After Malaysia Air flight 370 went missing on March 8, the news media have been obsessed with finding it. Every TV station, network, and website offers viewers new developments, clues, and even theories at any opportunity.

The story even has celebrities captivated — Courtney Love chimed in tweeting a picture of the ocean with what appears to be oil on the surface that she thought might indicate where the plane landed. (Her theory was later rejected by crowdsourcing site,

Screen Shot 2014-03-18 at 4.57.17 PMAirline issues are often in the news, from excessive airport delays to mechanical difficulties and, unfortunately, sometimes a plane crashes. However, none of these stories make the top story of news websites for 11 consecutive days.

What makes this story so interesting is the mystery of it all. Audience attention has raised many questions: Why did the plane veer off course? Who was responsible? Was it an act of terrorism or simply a freak accident? And more importantly, why is this plane so hard to find it?
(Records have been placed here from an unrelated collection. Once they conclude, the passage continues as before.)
(** ** What may follow *)

Definition starts (set : list Z) (s : list Z) : Prop :=
  match skip_space s with [] => True | c :: _ => c ∈ set end.
Definition follow (lvl : nat) : list Z :=
  match lvl with
  | 0%nat => [RPAR; SEMI; AMP; PIPECH]
  | 1%nat => [RPAR; SEMI; AMP]
  | 2%nat => [RPAR; SEMI]
  | _ => [RPAR]
  end.

Lemma starts_weaken set set' s : set ⊆ set' → starts set s → starts set' s.
Proof. unfold starts. destruct (skip_space s); set_solver. Qed.
Lemma follow_0 lvl : follow lvl ⊆ follow 0.
Proof. destruct lvl as [|[|[|?]]]; cbn; set_solver. Qed.
Lemma peek_no toks set s : starts set s → (∀ c, c ∈ set → c ∉ toks) → peek toks s = Ok (false, skip_space s).
Proof.
  intros Hs Hd. rewrite peek_run. unfold starts in Hs. destruct (skip_space s) as [|c r]; [done|].
  rewrite bool_decide_eq_false_2; [done|]. by apply Hd.
Qed.
Lemma peek_yes toks c s : is_space c = false → c ∈ toks → peek toks (c :: s) = Ok (true, c :: s).
Proof. intros Hc Hin. rewrite peek_run. cbn [skip_space]. rewrite Hc. by rewrite bool_decide_eq_true_2. Qed.

Lemma starts_cons set c s : is_space c = false → c ∈ set → starts set (c :: s).
Proof. intros Hc Hin. unfold starts. cbn. by rewrite Hc. Qed.

Lemma gettoken_op c r : c ∈ [PIPECH; LPAR; RPAR; SEMI; AMP; LT] →
  gettoken (c :: r) = Ok ((c, (S (length r), length r)), skip_space r).
Proof.
  intros Hc. unfold gettoken, get, put, mret, M_ret, mbind, M_bind. cbn [skip_space].
  assert (is_space c = false) as ->.
  { apply bool_decide_eq_false. revert Hc. unfold whitespace. rewrite !elem_of_cons, !elem_of_nil.
    unfold PIPECH, LPAR, RPAR, SEMI, AMP, LT. lia. }
  by rewrite bool_decide_eq_true_2.
Qed.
So far, many of these questions have been unanswered. The flight appeared to be on the correct course from Kuala Lumpur to Beijing until all contact was lost at 1:22 a.m. The Royal Thai Air Force radar and the Malaysian military radar were able to track the plane turning west over the Indian Ocean toward the Strait of Malacca.

Investigators theorize that the plane was intentionally steered off-course, but still have no working knowledge of the plane’s final fate.

I think it is rare and particularly interesting that a story is picked up while it has more questions than answers. It doesn’t even lend itself to news coverage well, as there is no footage of the actual plane. Newscasters can only offer the new developments and interview aviation experts, occasionally throwing in some b-roll of the Indian Ocean or the aircraft tracking system. The story has become slightly more conducive to television with the background checks on the pilots and interviews of family members. In this particular case, the lack of answers is actually what causes the story to not to be newsworthy, but to stay newsworthy for so long.

However, though Flight 370 still remains a mystery, what is not a mystery is how much the families of the missing must be suffering. The story is both a mystery and a tragedy, and as the story develops, I truly hope that the media gives due respect to those who are personally affected by it. At times it is easy to become enveloped in the conspiracy and suspense, but the media must also remember that the 227 passengers lost is more than just a number.